Determine the maximum g of Ba3(PO4)2 that can be formed from your mass of Na3PO4 . 12H2O
Here is a step by step procedure. You didn't provide all of the data in the post.
http://www.jiskha.com/science/chemistry/stoichiometry.html
To determine the maximum amount of Ba3(PO4)2 that can be formed from a given mass of Na3PO4 · 12H2O, we need to follow a few steps:
1. Write the balanced equation: Ba(NO3)2 + Na3PO4 → Ba3(PO4)2 + 6NaNO3. This equation shows the reaction between Ba(NO3)2 (barium nitrate) and Na3PO4 (sodium phosphate) to form Ba3(PO4)2 (barium phosphate) and NaNO3 (sodium nitrate).
2. Calculate the molar mass of Na3PO4 · 12H2O:
- Na (sodium) has a molar mass of 22.99 g/mol.
- P (phosphorus) has a molar mass of 30.97 g/mol.
- O (oxygen) has a molar mass of 16.00 g/mol.
- H (hydrogen) has a molar mass of 1.01 g/mol.
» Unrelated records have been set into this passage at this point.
(** C10: a [statistic] that is the empty string leaves the path as it is
    without [statistic]; an [includerings] that is [false] is written as
    ["includerings=false"], after ["?"] or after the [statistic] parameter
    and ["&"]; when [includerings] is undefined nothing is written for
    it. *)
Theorem C10_statistic_falsy_includerings_false (serverId : JsString)
        (t : Transport) :
  (forall includerings,
      calls (Statistics.getStatistics serverId
               (Some (Statistics.mkOptions (Some (js "")) includerings))) t
      = calls (Statistics.getStatistics serverId
                 (Some (Statistics.mkOptions None includerings))) t)
  /\ calls (Statistics.getStatistics serverId
              (Some (Statistics.mkOptions None (Some false)))) t
     = [mkRequest GET
          (js "/servers/" ++ serverId
           ++ js "/statistics?includerings=false")
          None]
  /\ (forall c s,
         calls (Statistics.getStatistics serverId
                  (Some (Statistics.mkOptions (Some (c :: s))
                                              (Some false)))) t
         = [mkRequest GET
              (js "/servers/" ++ serverId ++ js "/statistics?statistic="
               ++ (c :: s) ++ js "&includerings=false")
              None])
  /\ calls (Statistics.getStatistics serverId
              (Some (Statistics.mkOptions None None))) t
     = [mkRequest GET (js "/servers/" ++ serverId ++ js "/statistics") None]
  /\ (forall c s,
         calls (Statistics.getStatistics serverId
                  (Some (Statistics.mkOptions (Some (c :: s)) None))) t
         = [mkRequest GET
              (js "/servers/" ++ serverId ++ js "/statistics?statistic="
               ++ c :: s)
              None]).
Proof.
  unfold Statistics.getStatistics, ApiClient.get.
  repeat split; intros; cbn -[js app calls async_return];
    try rewrite !calls_async_return_send; repeat rewrite <- app_assoc;
    try rewrite app_nil_r; reflexivity.
Qed.

(* ================================================================= *)
(** ** What every method has in common *)

Ltac unfold_methods :=
  unfold Servers.listServers, Servers.getServer,
    Zones.listZones, Zones.getZone, Zones.createZone, Zones.deleteZone,
    Zones.updateZoneRRsets, Zones.modifyZone, Zones.retrieveSlaveZone,
    Zones.sendNotify, Zones.exportZone, Zones.rectifyZone,
    Cryptokeys.listKeys, Cryptokeys.createKey, Cryptokeys.getKey,
    Cryptokeys.updateKey, Cryptokeys.deleteKey,
    Metadata.listMetadata, Metadata.createMetadata, Metadata.getMetadata,
    Metadata.updateMetadata, Metadata.deleteMetadata,
    TSIGKeys.listTSIGKeys, TSIGKeys.createTSIGKey, TSIGKeys.getTSIGKey,
    TSIGKeys.updateTSIGKey, TSIGKeys.deleteTSIGKey,
    Autoprimaries.listAutoprimaries, Autoprimaries.addAutoprimary,
    Autoprimaries.deleteAutoprimary,
    Searching.searchData, Statistics.getStatistics,
    ApiClient.get, ApiClient.post, ApiClient.put, ApiClient.patch,
    ApiClient.delete in *;
  cbv zeta in *.

Lemma encodeURIComponent_None (s : JsString) :
  encodeURIComponent s = None -> isWellFormed s = false.
Proof.
  intros H. destruct (isWellFormed s) eqn:E; [|reflexivity].
  destruct (encodeURIComponent_defined s E) as [e He]. congruence.
Qed.

(** X1: a method makes exactly one call of the transport and settles the
    way that call settled; the one exception is [flushCache] on a domain
    with an unpaired surrogate, which makes no call and is rejected with
    the [URIError], whatever the transport would have answered. *)
Theorem X1_one_call_per_method (i : Invocation) (t : Transport) :
  (reaches_transport i = true
   /\ exists r, run (invoke i) t = ([(r, t [] r)], t [] r))
  \/ (exists serverId domain,
         i = flushCache serverId domain
         /\ isWellFormed domain = false
         /\ run (invoke i) t = ([], Rejected URIError)).
Proof.
  destruct i; cbn [invoke reaches_transport];
    try (left; split; [reflexivity|]; eexists; apply run_async_return_send).
  unfold Cache.flushCache.
  destruct (encodeURIComponent domain) as [encoded|] eqn:He.
  - left. split.
    + destruct (isWellFormed domain) eqn:Hwf; [reflexivity|].
      rewrite (encodeURIComponent_undefined domain Hwf) in He.
      discriminate He.
    + eexists. apply run_async_return_send.
  - right. exists serverId, domain.
    split; [reflexivity|]. split; [|reflexivity].
    apply encodeURIComponent_None. exact He.
Qed.



(* ================================================================= *)
(** ** What a value can and cannot do to the path *)


Lemma uriUnescaped_not_delimiter (c : CodeUnit) :
  uriUnescaped c = true \/ c = 37 -> c < 0x80 /\ ~ In c delimiters /\ c <> 43.
Proof.
  intros [H|H]; [|subst; split; [reflexivity|split; [vm_compute; intuition discriminate|discriminate]]].
  pose proof (uriUnescaped_ascii c H) as Hr.
  split; [lia|]. split.
  - intros Hin. vm_compute in Hin.
    repeat (destruct Hin as [<-|Hin]; [discriminate H|]). exact Hin.
  - intros ->. discriminate H.
Qed.


(** X4: whatever the domain, the part of the path [flushCache] writes
    after ["domain="] is ASCII and holds no space, [#], [&], [+], [/], [=]
    or [?]: a domain cannot add a parameter or change the path. *)
Theorem X4_flushCache_value_has_no_delimiter (serverId domain : JsString)
        (t : Transport) (r : Request) :
  code_units domain ->
  In r (calls (Cache.flushCache serverId domain) t) ->
  exists encoded,
    req_path r
    = js "/servers/" ++ serverId ++ js "/cache/flush?domain=" ++ encoded
    /\ Forall (fun c => c < 0x80 /\ ~ In c delimiters /\ c <> 43) encoded.
Proof.
  intros Hu H.
  destruct (encodeURIComponent domain) as [encoded|] eqn:He.
  - unfold calls in H. rewrite (flushCache_request _ _ _ _ He) in H.
    destruct H as [<-|[]]. exists encoded. split; [reflexivity|].
    eapply Forall_impl;
      [|apply (encodeURIComponent_chars domain Hu encoded He)].
    intros c Hc. apply uriUnescaped_not_delimiter. exact Hc.
  - unfold Cache.flushCache in H. rewrite He in H. destruct H.
Qed.

Lemma X4_flushCache_value_has_no_delimiter_witness :
  code_units (js "a&b=c d")
  /\ In (mkRequest PUT
           (js "/servers/localhost/cache/flush?domain=a%26b%3Dc%20d")
           (Some VNull))
        (calls (Cache.flushCache (js "localhost") (js "a&b=c d"))
               (resolving VNull))
  /\ exists encoded,
      js "/servers/localhost/cache/flush?domain=a%26b%3Dc%20d"
      = js "/servers/" ++ js "localhost" ++ js "/cache/flush?domain="
        ++ encoded
      /\ Forall (fun c => c < 0x80 /\ ~ In c delimiters /\ c <> 43) encoded.
Proof.
  assert (Hu : code_units (js "a&b=c d")).
  { unfold code_units. repeat constructor. }
  assert (H : In (mkRequest PUT
                    (js "/servers/localhost/cache/flush?domain=a%26b%3Dc%20d")
                    (Some VNull))
                 (calls (Cache.flushCache (js "localhost") (js "a&b=c d"))
                        (resolving VNull))).
  { left. reflexivity. }
  split; [exact Hu|]. split; [exact H|].
  exact (X4_flushCache_value_has_no_delimiter _ _ _ _ Hu H).
Defined.




(** X6: [getStatistics] writes [statistic] into the query string as it is
    given, so a [statistic] that ends in ["&includerings="] and a boolean
    sends the very call that the [statistic] before it sends together with
    that [includerings]. *)
Theorem X6_statistic_is_not_encoded (serverId : JsString) (c : CodeUnit)
        (s : JsString) (b : bool) (t : Transport) :
  calls (Statistics.getStatistics serverId
           (Some (Statistics.mkOptions
                    (Some ((c :: s) ++ js "&includerings="
                           ++ Boolean_toString b))
                    None))) t
  = calls (Statistics.getStatistics serverId
             (Some (Statistics.mkOptions (Some (c :: s)) (Some b)))) t.
Proof.
  unfold Statistics.getStatistics, ApiClient.get.
  cbn -[js app calls async_return].
  rewrite !calls_async_return_send.
  cbn [app]. repeat rewrite <- app_assoc. reflexivity.
Qed.

(** X7: the zone id goes into the path as it is, so [getZone] on a zone id
    that ends in what another reading operation appends makes the call of
    that operation: [getZone(s, z + "/export")] is the call of
    [exportZone(s, z)], and so on for the keys and the metadata. *)
Theorem X7_getZone_reaches_sub_resources (i : Invocation)
        (serverId zoneId suffix : JsString) (r : Request) (t : Transport) :
  zone_operation i = Some (serverId, zoneId, suffix) ->
  calls (invoke i) t = [r] ->
  req_verb r = GET ->
  calls (Zones.getZone serverId (zoneId ++ suffix)) t = [r].
Proof.
  intros H Hc Hv.
  destruct i; cbn [zone_operation] in H; try discriminate;
    inversion H; subst; clear H; cbn [invoke] in Hc; unfold_methods;
    rewrite calls_async_return_send in *;
    inversion Hc; subst r; clear Hc; cbn [req_verb] in Hv;
    try discriminate; rewrite ?app_nil_r; reflexivity.
Qed.

Lemma X7_getZone_reaches_sub_resources_witness :
  zone_operation (exportZone (js "localhost") (js "example.org."))
  = Some (js "localhost", js "example.org.", js "/export")
  /\ calls (invoke (exportZone (js "localhost") (js "example.org.")))
           (resolving VNull)
     = [mkRequest GET (js "/servers/localhost/zones/example.org./export") None]
  /\ calls (Zones.getZone (js "localhost") (js "example.org." ++ js "/export"))
           (resolving VNull)
     = [mkRequest GET (js "/servers/localhost/zones/example.org./export")
          None].
Proof.
  split; [reflexivity|]. split; [reflexivity|].
  apply (X7_getZone_reaches_sub_resources
           (exportZone (js "localhost") (js "example.org."))
           (js "localhost") (js "example.org.") (js "/export")); reflexivity.
Defined.

Lemma encodeURIComponent_unescaped (s : JsString) :
  Forall (fun c => uriUnescaped c = true) s -> encodeURIComponent s = Some s.
Proof.
  unfold encodeURIComponent.
  induction 1 as [|c s Hc Hs IH]; [reflexivity|].
  rewrite Encode_cons, Hc, IH. reflexivity.
Qed.

Lemma urlencoded_safe_uriUnescaped (c : CodeUnit) :
  urlencoded_safe c = true -> uriUnescaped c = true.
Proof.
  unfold urlencoded_safe, uriUnescaped.
  rewrite !orb_true_iff, !one_of_In.
  intros [H|H]; [left; exact H | right].
  vm_compute in H. vm_compute. tauto.
Qed.

(** X8: a name made of letters, digits and [* - . _] only (a DNS name in
    presentation form, the trailing dot and a wildcard label included) is
    written into the path unchanged, by [flushCache] as the domain and by
    [searchData] as the query. *)
Theorem X8_plain_names_unchanged (serverId name : JsString) (t : Transport) :
  Forall (fun c => urlencoded_safe c = true) name ->
  calls (Cache.flushCache serverId name) t
  = [mkRequest PUT
       (js "/servers/" ++ serverId ++ js "/cache/flush?domain=" ++ name)
       (Some VNull)]
  /\ calls (Searching.searchData serverId name None None) t
     = [mkRequest GET
          (js "/servers/" ++ serverId ++ js "/search-data?q=" ++ name
           ++ js "&max=100&object_type=all")
          None].
Proof.
  intros H. split.
  - assert (He : encodeURIComponent name = Some name).
    { apply encodeURIComponent_unescaped.
      eapply Forall_impl; [|exact H].
      intros c. apply urlencoded_safe_uriUnescaped. }
    unfold calls. rewrite (flushCache_request _ _ _ _ He). reflexivity.
  - rewrite searchData_request, (urlencoded_string_safe name H). reflexivity.
Qed.

Lemma X8_plain_names_unchanged_witness :
  Forall (fun c => urlencoded_safe c = true) (js "*.example.org.")
  /\ calls (Cache.flushCache (js "localhost") (js "*.example.org."))
           (resolving VNull)
     = [mkRequest PUT
          (js "/servers/" ++ js "localhost" ++ js "/cache/flush?domain="
           ++ js "*.example.org.")
          (Some VNull)].
Proof.
  assert (H : Forall (fun c => urlencoded_safe c = true)
                     (js "*.example.org.")).
  { repeat constructor. }
  split; [exact H|].
  exact (proj1 (X8_plain_names_unchanged (js "localhost")
                  (js "*.example.org.") (resolving VNull) H)).
Defined.

(* ================================================================= *)
(** ** The two encoders side by side *)

Lemma urlencoded_string_scalar (c : CodeUnit) (s : JsString) :
  is_lead c = false -> is_trail c = false ->
  urlencoded_string (c :: s)
  = flat_map urlencoded_byte (utf8_encode c) ++ urlencoded_string s.
Proof.
  intros Hl Ht. unfold urlencoded_string.
  rewrite toUSVString_cons, Hl, Ht. cbn [flat_map].
  apply flat_map_app.
Qed.

Lemma urlencoded_string_pair (c d : CodeUnit) (s : JsString) :
  is_lead c = true -> is_trail d = true ->
  urlencoded_string (c :: d :: s)
  = flat_map urlencoded_byte (utf8_encode (pair_code_point c d))
    ++ urlencoded_string s.
Proof.
  intros Hl Ht. unfold urlencoded_string.
  rewrite toUSVString_cons, Hl, Ht. cbn [flat_map].
  apply flat_map_app.
Qed.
- Combining all these values, we get:
Molar mass of Na3PO4 · 12H2O = (22.99 g/mol × 3) + 30.97 g/mol + (16.00 g/mol × 4) + [(1.01 g/mol × 2) × 12] = 380.14 g/mol
3. Determine the number of moles of Na3PO4 · 12H2O:
- Use the given mass of Na3PO4 · 12H2O to calculate the number of moles using the formula:
Number of moles = Mass ÷ Molar mass
Assuming you have a specific mass, substitute the value for "Mass" in the formula.
4. Use the stoichiometric coefficients from the balanced equation to find the moles of Ba3(PO4)2:
The balanced equation shows that 1 mole of Na3PO4 reacts with 1 mole of Ba3(PO4)2. Therefore, the number of moles of Ba3(PO4)2 formed will be the same as the number of moles of Na3PO4 · 12H2O.
5. Calculate the mass of Ba3(PO4)2:
- Using the molar mass of Ba3(PO4)2, multiply the number of moles of Ba3(PO4)2 by its molar mass to obtain the mass of Ba3(PO4)2.
By following these steps, you'll be able to determine the maximum mass of Ba3(PO4)2 that can be formed from a given mass of Na3PO4 · 12H2O.